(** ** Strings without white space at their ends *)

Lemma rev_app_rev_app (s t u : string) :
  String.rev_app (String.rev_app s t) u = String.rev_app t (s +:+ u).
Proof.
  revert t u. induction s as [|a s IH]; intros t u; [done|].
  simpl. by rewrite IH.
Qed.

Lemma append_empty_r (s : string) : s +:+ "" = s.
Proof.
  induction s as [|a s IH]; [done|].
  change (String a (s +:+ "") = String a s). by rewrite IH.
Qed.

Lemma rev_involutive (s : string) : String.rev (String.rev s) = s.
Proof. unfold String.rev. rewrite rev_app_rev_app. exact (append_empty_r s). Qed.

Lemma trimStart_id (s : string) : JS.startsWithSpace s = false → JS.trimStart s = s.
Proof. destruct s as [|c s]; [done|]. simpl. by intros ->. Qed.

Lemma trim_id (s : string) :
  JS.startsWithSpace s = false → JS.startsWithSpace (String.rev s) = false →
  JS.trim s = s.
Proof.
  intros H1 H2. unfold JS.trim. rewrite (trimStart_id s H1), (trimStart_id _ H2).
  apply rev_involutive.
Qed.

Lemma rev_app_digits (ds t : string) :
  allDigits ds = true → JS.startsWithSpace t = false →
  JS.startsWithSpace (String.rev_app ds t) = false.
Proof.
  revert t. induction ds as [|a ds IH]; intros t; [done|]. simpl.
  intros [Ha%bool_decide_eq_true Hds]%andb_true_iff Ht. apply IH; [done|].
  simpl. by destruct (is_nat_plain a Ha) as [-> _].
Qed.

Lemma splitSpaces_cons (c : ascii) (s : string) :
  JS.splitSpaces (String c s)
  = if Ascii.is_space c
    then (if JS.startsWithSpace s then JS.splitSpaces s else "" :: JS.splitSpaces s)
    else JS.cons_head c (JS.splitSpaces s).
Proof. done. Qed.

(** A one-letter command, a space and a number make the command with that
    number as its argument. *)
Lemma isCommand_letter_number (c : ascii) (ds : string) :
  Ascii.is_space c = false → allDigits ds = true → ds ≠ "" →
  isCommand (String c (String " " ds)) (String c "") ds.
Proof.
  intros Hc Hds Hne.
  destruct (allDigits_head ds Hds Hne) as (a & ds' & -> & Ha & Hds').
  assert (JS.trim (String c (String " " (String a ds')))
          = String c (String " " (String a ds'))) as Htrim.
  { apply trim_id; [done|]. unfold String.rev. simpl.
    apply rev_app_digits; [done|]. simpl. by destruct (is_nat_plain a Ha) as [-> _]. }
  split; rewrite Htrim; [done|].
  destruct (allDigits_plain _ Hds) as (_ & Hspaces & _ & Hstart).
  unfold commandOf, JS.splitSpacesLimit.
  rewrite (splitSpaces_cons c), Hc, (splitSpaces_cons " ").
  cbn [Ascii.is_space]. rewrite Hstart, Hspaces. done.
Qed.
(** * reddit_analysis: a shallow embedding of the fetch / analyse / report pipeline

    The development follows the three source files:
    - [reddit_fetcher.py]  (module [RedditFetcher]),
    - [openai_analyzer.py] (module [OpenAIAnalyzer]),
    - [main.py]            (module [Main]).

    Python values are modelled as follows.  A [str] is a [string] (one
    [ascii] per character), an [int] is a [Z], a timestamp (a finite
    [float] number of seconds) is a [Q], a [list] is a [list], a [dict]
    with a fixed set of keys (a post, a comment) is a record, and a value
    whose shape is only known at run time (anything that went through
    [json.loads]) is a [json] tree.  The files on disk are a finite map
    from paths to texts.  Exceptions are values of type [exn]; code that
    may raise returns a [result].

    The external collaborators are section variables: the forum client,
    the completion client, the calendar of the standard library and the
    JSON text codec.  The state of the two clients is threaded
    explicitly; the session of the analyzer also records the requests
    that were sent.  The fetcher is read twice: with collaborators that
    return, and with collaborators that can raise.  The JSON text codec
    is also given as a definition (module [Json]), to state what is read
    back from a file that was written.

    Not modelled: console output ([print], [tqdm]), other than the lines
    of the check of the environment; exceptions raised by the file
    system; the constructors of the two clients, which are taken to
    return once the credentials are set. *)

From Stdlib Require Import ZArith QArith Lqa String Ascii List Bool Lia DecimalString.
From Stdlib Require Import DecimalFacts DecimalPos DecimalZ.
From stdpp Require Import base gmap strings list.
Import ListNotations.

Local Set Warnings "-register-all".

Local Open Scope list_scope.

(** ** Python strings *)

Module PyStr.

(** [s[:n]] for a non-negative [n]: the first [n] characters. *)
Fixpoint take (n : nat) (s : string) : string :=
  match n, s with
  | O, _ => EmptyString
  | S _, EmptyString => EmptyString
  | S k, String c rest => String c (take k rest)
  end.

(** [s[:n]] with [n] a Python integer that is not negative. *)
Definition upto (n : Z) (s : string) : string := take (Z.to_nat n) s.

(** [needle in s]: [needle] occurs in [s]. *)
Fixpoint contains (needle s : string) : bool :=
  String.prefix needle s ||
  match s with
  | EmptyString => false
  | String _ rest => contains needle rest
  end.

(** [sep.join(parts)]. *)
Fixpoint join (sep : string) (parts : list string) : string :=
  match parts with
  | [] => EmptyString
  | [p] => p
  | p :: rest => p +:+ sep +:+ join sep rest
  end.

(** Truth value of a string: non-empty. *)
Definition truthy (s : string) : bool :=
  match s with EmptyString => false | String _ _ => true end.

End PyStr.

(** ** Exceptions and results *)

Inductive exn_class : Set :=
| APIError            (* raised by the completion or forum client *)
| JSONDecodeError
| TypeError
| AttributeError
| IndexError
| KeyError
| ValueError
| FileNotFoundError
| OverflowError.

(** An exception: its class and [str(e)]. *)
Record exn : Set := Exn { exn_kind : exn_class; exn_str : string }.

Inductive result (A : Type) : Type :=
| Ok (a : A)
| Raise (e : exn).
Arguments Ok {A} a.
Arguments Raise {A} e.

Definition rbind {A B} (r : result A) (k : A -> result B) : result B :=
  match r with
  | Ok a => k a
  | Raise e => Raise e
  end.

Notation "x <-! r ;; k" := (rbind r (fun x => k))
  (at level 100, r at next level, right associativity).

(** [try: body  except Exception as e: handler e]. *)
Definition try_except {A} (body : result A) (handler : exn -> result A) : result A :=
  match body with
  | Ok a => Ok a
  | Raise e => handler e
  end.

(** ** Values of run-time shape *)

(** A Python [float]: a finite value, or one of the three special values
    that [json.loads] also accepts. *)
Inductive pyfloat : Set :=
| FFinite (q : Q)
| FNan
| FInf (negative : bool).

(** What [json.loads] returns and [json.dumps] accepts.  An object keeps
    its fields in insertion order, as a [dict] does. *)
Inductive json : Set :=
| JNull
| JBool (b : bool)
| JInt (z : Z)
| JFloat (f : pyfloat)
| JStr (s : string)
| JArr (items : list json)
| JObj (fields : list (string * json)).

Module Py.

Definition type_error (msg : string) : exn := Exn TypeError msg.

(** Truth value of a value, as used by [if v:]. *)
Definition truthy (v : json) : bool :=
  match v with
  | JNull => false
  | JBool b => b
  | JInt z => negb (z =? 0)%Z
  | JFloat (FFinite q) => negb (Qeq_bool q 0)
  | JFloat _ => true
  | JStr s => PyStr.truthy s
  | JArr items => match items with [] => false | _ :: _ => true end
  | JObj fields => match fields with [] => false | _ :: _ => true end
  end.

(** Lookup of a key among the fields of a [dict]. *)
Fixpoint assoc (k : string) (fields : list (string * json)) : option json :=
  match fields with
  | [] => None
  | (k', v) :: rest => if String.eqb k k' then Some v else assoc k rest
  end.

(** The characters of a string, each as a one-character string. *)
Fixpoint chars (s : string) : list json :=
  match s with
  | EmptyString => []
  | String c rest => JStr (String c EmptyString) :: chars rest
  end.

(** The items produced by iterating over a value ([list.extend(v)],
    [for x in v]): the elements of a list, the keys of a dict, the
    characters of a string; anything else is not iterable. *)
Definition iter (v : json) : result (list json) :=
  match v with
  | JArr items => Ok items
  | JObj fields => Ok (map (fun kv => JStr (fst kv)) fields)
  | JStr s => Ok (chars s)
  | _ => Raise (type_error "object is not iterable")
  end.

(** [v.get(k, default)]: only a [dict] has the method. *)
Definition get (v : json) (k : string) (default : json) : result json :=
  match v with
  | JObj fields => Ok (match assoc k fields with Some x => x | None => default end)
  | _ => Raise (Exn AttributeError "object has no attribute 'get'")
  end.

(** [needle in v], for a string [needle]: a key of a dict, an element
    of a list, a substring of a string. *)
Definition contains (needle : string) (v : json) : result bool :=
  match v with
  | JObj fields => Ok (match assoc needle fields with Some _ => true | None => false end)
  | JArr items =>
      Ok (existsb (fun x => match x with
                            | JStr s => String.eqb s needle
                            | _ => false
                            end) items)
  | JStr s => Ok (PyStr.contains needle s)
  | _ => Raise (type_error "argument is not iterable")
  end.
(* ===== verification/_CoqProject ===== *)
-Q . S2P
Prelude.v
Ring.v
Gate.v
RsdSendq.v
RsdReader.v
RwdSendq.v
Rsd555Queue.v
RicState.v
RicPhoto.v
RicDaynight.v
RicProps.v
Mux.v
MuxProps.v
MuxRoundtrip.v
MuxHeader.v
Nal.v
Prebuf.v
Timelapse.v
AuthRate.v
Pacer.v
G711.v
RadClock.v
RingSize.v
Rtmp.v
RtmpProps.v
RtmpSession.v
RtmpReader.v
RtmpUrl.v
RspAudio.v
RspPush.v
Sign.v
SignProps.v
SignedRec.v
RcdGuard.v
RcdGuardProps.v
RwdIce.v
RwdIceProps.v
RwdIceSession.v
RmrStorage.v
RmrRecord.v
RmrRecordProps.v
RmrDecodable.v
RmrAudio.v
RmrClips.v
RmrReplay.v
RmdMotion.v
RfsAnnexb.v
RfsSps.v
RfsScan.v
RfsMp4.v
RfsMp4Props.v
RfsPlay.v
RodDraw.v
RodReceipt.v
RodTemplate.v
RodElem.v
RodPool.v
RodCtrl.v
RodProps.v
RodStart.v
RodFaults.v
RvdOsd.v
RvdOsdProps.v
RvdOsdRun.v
----------------------------------------
- _Activity_:
Quote the listing above, but only from the line that shows "[float] number of" through the line that shows "match n, s with".

- _Expected answer_:
    [float] number of seconds) is a [Q], a [list] is a [list], a [dict]
    with a fixed set of keys (a post, a comment) is a record, and a value
    whose shape is only known at run time (anything that went through
    [json.loads]) is a [json] tree.  The files on disk are a finite map
    from paths to texts.  Exceptions are values of type [exn]; code that
    may raise returns a [result].

    The external collaborators are section variables: the forum client,
    the completion client, the calendar of the standard library and the
    JSON text codec.  The state of the two clients is threaded
    explicitly; the session of the analyzer also records the requests
    that were sent.  The fetcher is read twice: with collaborators that
    return, and with collaborators that can raise.  The JSON text codec
    is also given as a definition (module [Json]), to state what is read
    back from a file that was written.

    Not modelled: console output ([print], [tqdm]), other than the lines
    of the check of the environment; exceptions raised by the file
    system; the constructors of the two clients, which are taken to
    return once the credentials are set. *)

From Stdlib Require Import ZArith QArith Lqa String Ascii List Bool Lia DecimalString.
From Stdlib Require Import DecimalFacts DecimalPos DecimalZ.
From stdpp Require Import base gmap strings list.
Import ListNotations.

Local Set Warnings "-register-all".

Local Open Scope list_scope.

(** ** Python strings *)

Module PyStr.

(** [s[:n]] for a non-negative [n]: the first [n] characters. *)
Fixpoint take (n : nat) (s : string) : string :=
  match n, s with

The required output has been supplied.